• [YOUR OBJECTIVE]:
Where the string "export" appears in a line of the data, show that line.

==== EXERCISE DATA ====

Lemma refresh_settles_witness :
  ∃ row s, refresh_from_task_store 30 (fl_store fleet_1) (pw_read pending_1) = (s, Some row) ∧ get_fleet_workload s "w-1" = Ok (Some row).
Proof.
  destruct (refresh_from_task_store 30 (fl_store fleet_1) (pw_read pending_1)) as [s [row|]] eqn:Hr; [|vm_compute in Hr; discriminate Hr].
  destruct (refresh_settles sample_env_text_parses fleet_0 fleet_1 30 31 "w-1" (pw_read pending_1) s row fleet_0_start (rtc_once _ _ step_01)
    ltac:(vm_compute; reflexivity) ltac:(vm_compute; reflexivity) Hr) as [Hg _].
  exact (ex_intro _ row (ex_intro _ s (conj eq_refl Hg))).
Defined.

Definition first : FleetWorkloadRow * FleetWorkloadRow := prepared (running_report 2 (Some "t-1")).
Definition second : FleetWorkloadRow * FleetWorkloadRow := prepared (running_report 3 None).
Lemma first_prepared : observe_prepare 20 admitted.1 "w-1" (running_report 2 (Some "t-1")) = Some (Ok (first.1, first.2)).
Proof. rewrite prepared_1. unfold first. by destruct (prepared _). Qed.
Lemma second_prepared : observe_prepare 20 admitted.1 "w-1" (running_report 3 None) = Some (Ok (second.1, second.2)).
Proof. rewrite prepared_2. unfold second. by destruct (prepared _). Qed.
Lemma first_facts :
  w_revision first.1 = 1 ∧ lineage_str (w_record_json first.1) "task_id" = None ∧ lineage_str (w_record_json first.2) "task_id" = Some "t-1".
Proof. vm_compute. done. Qed.

Lemma pipelined_observation_drops_identity_witness :
  rp_status (observe_commit (observe_commit admitted.1 "w-1" 1 first.2).1 "w-1" 2 second.2).2 = OK.
Proof.
  destruct first_facts as (Hrev & Hnone & Hset).
  pose proof (pipelined_observation_drops_identity 20 admitted.1 "w-1" (running_report 2 (Some "t-1")) (running_report 3 None)
    first.1 second.1 first.2 second.2 "task_id" "t-1" sample_env_text_parses first_prepared second_prepared Hrev eq_refl eq_refl Hnone Hset eq_refl) as H.
  change (oq_expected_revision (running_report 2 (Some "t-1"))) with 1 in H. change (oq_expected_revision (running_report 3 None)) with 2 in H.
  destruct (observe_commit admitted.1 "w-1" 1 first.2) as [s1 ra]. cbn [fst].
  destruct (observe_commit s1 "w-1" 2 second.2) as [s2 rb]. destruct H as (_ & _ & Hok & _). exact Hok.
Defined.
Lemma appending_sole before e n todo after :
  (length (appending (before ++ Appending e n todo :: after)) <= 1)%nat → appending before = [] ∧ appending after = [].
Proof. rewrite appending_split, length_app. cbn [length]. destruct (appending before), (appending after); cbn; auto with lia. Qed.

Lemma append_step_archive w before p after s p' :
  let w' := {| ew_store := s; ew_adds := before ++ p' :: after; ew_log := ew_log w |} in
  ew_adds w = before ++ p :: after → append_step (ew_store w) p s p' → (length (appending (ew_adds w')) <= 1)%nat →
  archive_inv w → archive_inv w'.
Proof.
  intros w' Hsplit Hstep Hone (Hpos & Hle & Hleft & Hkept). unfold archive_inv, w' in *. cbn [ew_store ew_adds ew_log] in *.
  rewrite Hsplit in *. pose proof (append_kept w before p after s p') as Hnext. pose proof Hstep as Hs.
  destruct Hstep as [e evicted Hno|e evicted a Hev Ha|e n x todo a Ha|e n|e n todo part a Ha].
  - rewrite appending_split in *. split_and!; [done..|]. intros H0. destruct (Hkept H0) as (a & Ha & Ht & Hk). exists a. split_and!; [done..|].
    intros y Hy%Hk. apply (Hnext a a); [done|done|done| |done]. destruct Hno as [->|]; [|congruence]. by intros z ?%elem_of_nil.
  - destruct (appending_sole _ _ _ _ _ Hone) as [Hb Haf]. rewrite !appending_split, appending_app, Hb, Haf in *. cbn [app] in *.
    split_and!; [done..| |]. { apply Forall_singleton. eexists. by left. }
    intros H0. destruct (Hkept H0) as (a' & Ha' & Ht & Hk). exists a'. split_and!; [done|by destruct evicted|].
    intros y Hy%Hk. apply (Hnext a' a'); [done|done|done| |done]. intros z. cbn [held_by]. rewrite texts_writes. auto.
  - destruct (appending_sole _ _ _ _ _ Hle) as [Hb Haf]. rewrite !appending_split, Hb, Haf in *. cbn [app] in *.
    apply Forall_singleton in Hleft as (events & Hx).
    assert ((∃ e' rest, x = WriteText e' ∧ todo = WriteEnd :: writes rest) ∨ x = WriteEnd ∧ todo = writes events) as Hcase.
    { destruct Hx as [Hx|[= -> ->]]; [|by right]. destruct events as [|e' rest]; [done|]. injection Hx as -> ->. left. by exists e', rest. }
    clear Hx. split_and!; [done..| |].
    { apply Forall_singleton. destruct Hcase as [(e' & rest & -> & ->)|[-> ->]]; eexists; eauto. }
    intros H0. destruct (Hkept H0) as (a' & Ha' & Ht & Hk). rewrite Ha in Ha'. injection Ha' as <-. exists (archive_write a x).
    destruct Hcase as [(e' & rest & -> & ->)|[-> ->]]; cbn [line_open] in Ht; (split_and!; [done| |]).
    + done.
    + intros y Hy%Hk. apply (Hnext a _); [done|done|..|done]; cbn [archive_write ar_lines held_by]; rewrite Ht.
      * intros z Hz. apply elem_of_app. by left.
      * intros z. change (texts (WriteText e' :: WriteEnd :: writes rest)) with (e' :: texts (WriteEnd :: writes rest)).
        rewrite elem_of_cons. intros [->|Hz]; [right|by left]. apply elem_of_app. right. left.
    + by destruct events.
    + intros y Hy%Hk. apply (Hnext a _); [done|done|..|done]; cbn [archive_write ar_lines held_by]; rewrite Ht; auto.
  - destruct (appending_sole _ _ _ _ _ Hle) as [Hb Haf]. rewrite !appending_split, ?appending_app, Hb, Haf in *. cbn [app] in *.
    split_and!; [done..|]. intros H0. destruct (Hkept H0) as (a & Ha & Ht & Hk). exists a. split_and!; [done..|].
    intros y Hy%Hk. apply (Hnext a a); [done|done|done| |done]. by intros z ?%elem_of_nil.
  - destruct (appending_sole _ _ _ _ _ Hle) as [Hb Haf]. rewrite !appending_split, ?appending_app, Hb, Haf in *.
    split_and!; [cbn; lia|done|constructor|]. cbn. intros H0. lia.
Qed.
Lemma sample_history_run : rtc (serial_step sample_ca) fresh_history sample_history.
Proof.
  eapply rtc_l; [by apply (ss_issue _ 0 _ "t" sample_instance sample_spiffe 600000 Written)|].
  eapply rtc_l; [apply (enroll_at_step 1)|]. etransitivity; [apply restart_at_step|].
  apply rtc_once, enroll_at_step.
Qed.


(** Two requests save side by side: the older snapshot is written last, and
    after a restart the token of the other request is good again. *)
Definition sample_crossed : EnrollWorld :=
  let w := with_token (with_token (enroll_start empty_store) "t") "u" in
  let w := receive_request sample_ca 1 (receive_request sample_ca 1 w (sample_request "t")) (sample_request "u") in
  let w := move (move (move w 0) 0) 0 in
  let w := move (move (move (move w 1) 1) 1) 1 in
  move w 0.

Lemma stale_snapshot_revives_token :
  certificates (bootstrap_hash_token "t") sample_crossed = 1 ∧
  certificates (bootstrap_hash_token "u") sample_crossed = 1 ∧
  match load_or_create (bs_file (ew_store sample_crossed)) with
  | Ok s => validate_token 2 (bs_records s) "u" sample_spiffe
  | Err _ => Err TkUnknown
  end = Ok {| co_instance_id := sample_instance; co_spiffe_id := sample_spiffe |}.
Proof. vm_compute. done. Qed.
(* ===== verification/AuditLog.v ===== *)
(** * The security audit log

    Models management/src/audit/audit.rs: events, the daily log files with the
    hash chain, the rate limiter, the integrity check, queries and retention,
    and the helpers that log the common events.

    The files are the bytes written.  [tokio::io::BufWriter] is modelled with
    its buffer, since a failed flush keeps the bytes for the next one.  The
    text of an event, its parser and dates are the class [AuditText]; SHA-256
    and hex are those of [AuthEnv]. *)

From Stdlib Require Import Ascii.
From S2P Require Import Prelude Text Json CelldAuth.

Local Open Scope string_scope.
Local Open Scope list_scope.
Local Open Scope Z_scope.

(** ** Events *)

Inductive AuditEventType : Type :=
| TaskSubmission | TaskCancellation | TaskStateChange | VmProvision | VmDestroy | VmAccess | PtyAccess
| TranscriptAccess | SecretAccess | SecretRotation | GatewaySshLease | GatewaySshSession | ConfigChange
| AuthenticationAttempt | AuthorizationFailure | ApiAccess | SystemLifecycle | PolicyViolation.
#[export] Instance AuditEventType_eq_dec : EqDecision AuditEventType.
Proof. solve_decision. Defined.

Definition event_type_text (t : AuditEventType) : string :=
  match t with
  | TaskSubmission => "task_submission" | TaskCancellation => "task_cancellation"
  | TaskStateChange => "task_state_change" | VmProvision => "vm_provision" | VmDestroy => "vm_destroy"
  | VmAccess => "vm_access" | PtyAccess => "pty_access" | TranscriptAccess => "transcript_access"
  | SecretAccess => "secret_access" | SecretRotation => "secret_rotation"
  | GatewaySshLease => "gateway_ssh_lease" | GatewaySshSession => "gateway_ssh_session"
  | ConfigChange => "config_change" | AuthenticationAttempt => "authentication_attempt"
  | AuthorizationFailure => "authorization_failure" | ApiAccess => "api_access"
  | SystemLifecycle => "system_lifecycle" | PolicyViolation => "policy_violation"
  end.

Inductive AuditOutcome : Type := OutcomeSuccess | OutcomeFailure | OutcomeDenied.
#[export] Instance AuditOutcome_eq_dec : EqDecision AuditOutcome.
Proof. solve_decision. Defined.

Definition outcome_text (o : AuditOutcome) : string :=
  match o with OutcomeSuccess => "success" | OutcomeFailure => "failure" | OutcomeDenied => "denied" end.

Record AuditEvent : Type := {
  ev_id : string;
  ev_sequence : Z;
  ev_timestamp : Z;
  ev_type : AuditEventType;
  ev_actor : string;
  ev_resource : string;
  ev_action : string;
  ev_outcome : AuditOutcome;
  ev_details : json;
  ev_trace_id : option string;
  ev_source_ip : option string;
  ev_user_agent : option string;
  ev_prev_hash : option string;
}.

(** [AuditEvent::new], with the id and the time it draws. *)
Definition new_event (id : string) (now : Z) (t : AuditEventType) (actor resource action : string)
    (outcome : AuditOutcome) : AuditEvent :=
  {| ev_id := id; ev_sequence := 0; ev_timestamp := now; ev_type := t; ev_actor := actor;
     ev_resource := resource; ev_action := action; ev_outcome := outcome; ev_details := JNull;
     ev_trace_id := None; ev_source_ip := None; ev_user_agent := None; ev_prev_hash := None |}.

Definition with_details (e : AuditEvent) (details : json) : AuditEvent := e <| ev_details := details |>.
Definition with_trace_id (e : AuditEvent) (id : string) : AuditEvent := e <| ev_trace_id := Some id |>.
Definition with_source_ip (e : AuditEvent) (ip : string) : AuditEvent := e <| ev_source_ip := Some ip |>.
Definition with_user_agent (e : AuditEvent) (ua : string) : AuditEvent := e <| ev_user_agent := Some ua |>.

Record AuditConfig : Type := {
  retention_days : Z;
  enable_integrity_chain : bool;
  max_events_per_second : Z;
  buffer_size : Z;
}.

Definition default_audit_config : AuditConfig :=
  {| retention_days := 90; enable_integrity_chain := true; max_events_per_second := 1000; buffer_size := 8192 |}.

Inductive AuditError : Type :=
| AuIo (detail : string)
| AuJson
| AuNoCurrentFile
| AuInvalidRetention
| AuInvalidDatetime
| AuLogNotFound (date : string)
| AuRateLimited.
#[export] Instance AuditError_eq_dec : EqDecision AuditError.
Proof. solve_decision. Defined.

(** The text of an event ([serde_json], one line), [format("%Y-%m-%d")] of a
    time and the midnight a date names. *)
Class AuditText : Type := {
  event_line : AuditEvent → string;
  parse_line : string → option AuditEvent;
  format_date : Z → string;
  date_midnight : string → option Z;
}.

Definition newline : ascii := "010"%char.
Definition carriage : ascii := "013"%char.

(** What the log relies on: an event's text is one line that parses back. *)
Record audit_text_laws `{AuditText} : Prop := {
  line_parses : ∀ e, parse_line (event_line e) = Some e;
  line_single : ∀ e, contains_char (event_line e) newline = false;
  line_no_carriage : ∀ e, contains_char (event_line e) carriage = false;
  line_nonempty : ∀ e, event_line e ≠ EmptyString;
}.
Arguments audit_text_laws _ : clear implicits.

(** ** The rate limiter *)

Record AuditRateLimiter : Type := { rl_window_start : Z; rl_count : Z; rl_max : Z }.

Definition check_and_increment (now : Z) (r : AuditRateLimiter) : AuditRateLimiter * bool :=
  if rl_max r =? 0 then (r, true)
  else if 1 <=? Z.quot (now - rl_window_start r) 1000000000 then
    (r <| rl_window_start := now |> <| rl_count := 1 |>, true)
  else if rl_count r <? rl_max r then (r <| rl_count ::= λ n, n + 1 |>, true)
  else (r, false).

(** ** Files *)

(** The directory: file names and contents. *)
Abbreviation AuditDir := (gmap string string).

(** [reader.lines()]: the newline, and a carriage return before it, are cut;
    what follows the last newline is a line when it is not empty. *)
Definition cut_carriage (s : string) : string :=
  match str_rev s with
  | String.String c r => if Ascii.eqb c carriage then str_rev r else s
  | EmptyString => s
  end.

Fixpoint lines_of (segments : list string) : list string :=
  match segments with
  | [] => []
  | [last] => if decide (last = EmptyString) then [] else [last]
  | s :: segments => cut_carriage s :: lines_of segments
  end.
Definition file_lines (contents : string) : list string := lines_of (split_char newline contents).

(** The first [n] bytes, and the rest. *)
Fixpoint str_split (n : nat) (s : string) : string * string :=
  match n, s with
  | S n, String.String c s => let '(a, b) := str_split n s in (String.String c a, b)
  | _, _ => (EmptyString, s)
  end.

(** [BufWriter::flush_buf] and direct writes: the file takes the bytes in order;
    [fault] is the number it takes before it fails, if it does.  The bytes
    written, those left and the bytes it still takes; [None] when it failed. *)
Definition deliver_bytes (fault : option nat) (bytes : string) : string * string * option (option nat) :=
  match fault with
  | None => (bytes, EmptyString, Some None)
  | Some n =>
      if decide (String.length bytes ≤ n)%nat then (bytes, EmptyString, Some (Some (n - String.length bytes)%nat))
      else let '(written, rest) := str_split n bytes in (written, rest, None)
  end.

====

• [TASK ANSWER]:
#[export] Instance AuditEventType_eq_dec : EqDecision AuditEventType.
#[export] Instance AuditOutcome_eq_dec : EqDecision AuditOutcome.
#[export] Instance AuditError_eq_dec : EqDecision AuditError.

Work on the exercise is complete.